Las mujeres tienen más problemas de insomnio

Las mujeres tienen más problemas de insomnio

Según la Clínica del Sueño Estivill un 22% de mujeres padece insomnio, cifra que se eleva hasta el 35% entre los 40 y 60 años

Latexco España, especialista en el desarrollo, producción y venta de artículos realizados a base de látex para la industria del descanso, en conjunto con la Clínica del Sueño Estivill, primera unidad privada de alteraciones del Sueño fundada en 1989, señalan que las alteraciones del sueño son más frecuentes en las mujeres que en los hombres.

De hecho, según las estadísticas aportadas por la clínica, el 22% de las mujeres que acuden al centro padece insomnio y que este porcentaje se eleva hasta el 35% en la menopausia.

Aparte de los factores hormonales, existen otros motivos que desencadenan estas patologías. En realidad, un 50% de las alteraciones del sueño se producen por razones físicas y el otro 50% corresponde a las responsabilidades de la mujer en la sociedad actual tanto en su faceta de madre o/y ama de casa como de profesional.

Una encuesta realizada en estados Unidos revela que el 86% de las mujeres que trabajan fuera de casa sufre fatiga permanente y se siente exhausta al llegar a sus casas; que el 60% tiene dificultades para dormir, y que una de cada cuatro padece de somnolencia diurna.

La ecuación "maternidad + profesión + labores del hogar" suele estar detrás de las alteraciones del sueño entre las mujeres. El ritmo de vida actual y la carga de responsabilidades hacen que la mujer actual altere su hábito de sueño, con las implicaciones que esto conlleva en su salud, rendimiento laboral y estado de ánimo, afirma la Dra.
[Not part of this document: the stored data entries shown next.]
(** On an object whose hash is the double hash of its raw bytes, that is
    still so after [assemble], after the default [disassemble], after
    [disassemble(retExtra=True)] when it returns no bytes, and after
    [addInput], [addOutput] and [setCoinbase], whether they return or raise:
    these three never assign the raw bytes or the hash. *)
Theorem hash_current_kept (t : Txn) :
  hash_current t ->
  hash_current (fst (assemble t))
  /\ hash_current (fst (disassemble false t))
  /\ (forall t', disassemble true t = (t', Ok (Some [])) -> hash_current t')
  /\ (forall p s q, hash_current (fst (addInput p s q t)))
  /\ (forall a s, hash_current (fst (addOutput a s t)))
  /\ (forall e s q h, hash_current (fst (setCoinbase e s q h t))).
Proof.
  intros Ht.
  split; [now apply assemble_hash_current |].
  split; [now apply disassemble_default_hash_current |].
  split; [| split; [| split]].
  - intros t' H. apply (hash_current_same t); [| | exact Ht].
    + destruct (data t) as [d |] eqn:Hd.
      2:{ rewrite disassemble_no_data in H by assumption. discriminate. }
      destruct (parse d) as [[[[[v ins] outs] d4] rc] | e1] eqn:Hp.
      2:{ destruct (disassemble_parse_Raise true t d e1 Hd Hp) as (t1 & Ht1 & _).
          congruence. }
      rewrite disassemble_parse_Ok with (1 := Hd) (2 := Hp) in H.
      destruct (unpack fmt_L (upto 4 d4)) as [l |] eqn:Hu.
      2:{ unfold finish in H. rewrite Hu in H. discriminate. }
      rewrite finish_retExtra with (1 := Hp) (2 := Hu) in H.
      injection H as <- H. cbn [data with_data]. f_equal.
      rewrite <- (upto_from_join (rc + 4) d) at 2.
      rewrite H. symmetry. apply app_nil_r.
    + replace t' with (fst (disassemble true t)) by now rewrite H.
      apply disassemble_txid.
  - intros p s q. apply (hash_current_same t); [| | exact Ht];
      destruct t as [d0 h0 v0 [[l | l] |] o0 l0]; reflexivity.
  - intros a s. apply (hash_current_same t); [| | exact Ht];
      destruct t as [d0 h0 v0 i0 [o |] l0]; reflexivity.
  - intros e s q h. apply (hash_current_same t); [| | exact Ht];
      destruct t as [d0 h0 v0 i0 o0 l0]; reflexivity.
Qed.

(** ** Decoding again, and encoding followed by decoding *)

Lemma decodes_cut (d : bytes) v ins outs d4 rc l :
  parse d = Ok (v, ins, outs, d4, rc) ->
  unpack fmt_L (upto 4 d4) = Ok l ->
  decodes (upto (rc + 4) d).
Proof.
  intros Hp Hu.
  pose proof (proj1 (unpack_Ok _ _ _) Hu) as [Hl _].
  destruct (parse_rc _ _ _ _ _ _ Hp) as [Hrc _].
  exists (with_data (upto (rc + 4) d) no_attributes). eexists.
  split; [reflexivity |].
  rewrite (disassemble_parse_Ok false
             (with_data (upto (rc + 4) d) no_attributes) _ _ _ _ _ _ eq_refl
             (parse_cut _ (rc + 4) _ _ _ _ _ Hp ltac:(lia))).
  unfold finish. replace (rc + 4 - rc) with 4 by lia.
  rewrite upto_upto, Hu, Hl by lia. reflexivity.
Qed.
Mireia Pascual de la Clínica del Sueño Estivill.

Según los datos aportados por la Clínica Estivill, el perfil de la mujer que sufre trastornos del sueño se corresponde a mujeres con edades comprendidas entre los 40 y los 60 años, profesionalmente activas y madres de familia. Aparte de las responsabilidades y preocupaciones psicológicas, en esta etapa la mujer experimenta importantes cambios físicos que deben tenerse en cuenta para no llegar al insomnio crónico.

Estudios llevados a cabo por Latexco ponen de manifiesto que los consumidores presentan diferentes necesidades de dureza del colchón según su sexo debido a las diferencias de complexión física, que aumentan según avanza la edad. Así, las mujeres suelen cambiar de Suave a Medio, mientras que los hombres lo hacen de Medio a Firme.

En este sentido, contar con un colchón que se adapte a las necesidades tanto de él como de ella puede favorecer la conciliación del sueño, permitiendo que éste además sea reparador. El colchón "His/Her Side", de látex que tiene dos tipos de durezas, una blanda-médium para la mujer y otra médium-firme para el hombre, ha sido desarrollado por Latexco para satisfacer las necesidades de tanto del hombre como de la mujer.

Koen Gebruers, Gerente Latexco España, explica "Hay colchones en el mercado orientados a ambos sexos, donde se pueden atenuar los problemas asociados al cambio de morfología que puede experimentar una persona y que difiere de un sexo a otro. Gracias a los dos grados de confort que presentan ese tipo de colchones en un mismo núcleo, se puede diferenciar el peso según el género, proporcionando un descanso más pleno y adaptable a las circunstancias".

10 Consejos para una mujer con trastornos del sueño

1.                  Mantener unos horarios regulares, estableciendo una hora fija para acostarse y levantarse.

2.                  Establecer la asociación correcta entre sueño y cama.

3.                  Intentar evitar los pensamientos negativos y las preocupaciones antes de acostarse.

4.                  Ropa ligera para dormir, sobre todo durante la menopausia.

5.                  Una cama amplia y con ropa de tejidos naturales.

6.                  Controlar las condiciones de temperatura, luz y ruido de su dormitorio. Se recomienda entre los 18 y 22ºC.

7.                  No tomar café ni alcohol a partir de las 6 de la tarde y reducir el consumo durante el resto del día.

8.                  Practicar un ejercicio moderado de forma regular, preferiblemente en horarios alejados del momento de acostarse.

9.                  Reservar las últimas horas de la tarde para realizar actividades placenteras y relajantes.

10.              Se ha de intentar cenar algo suave como pasta, verduras y derivados lácteos evitando las proteínas y la fruta, que aunque sea buena, es más costosa de digerir.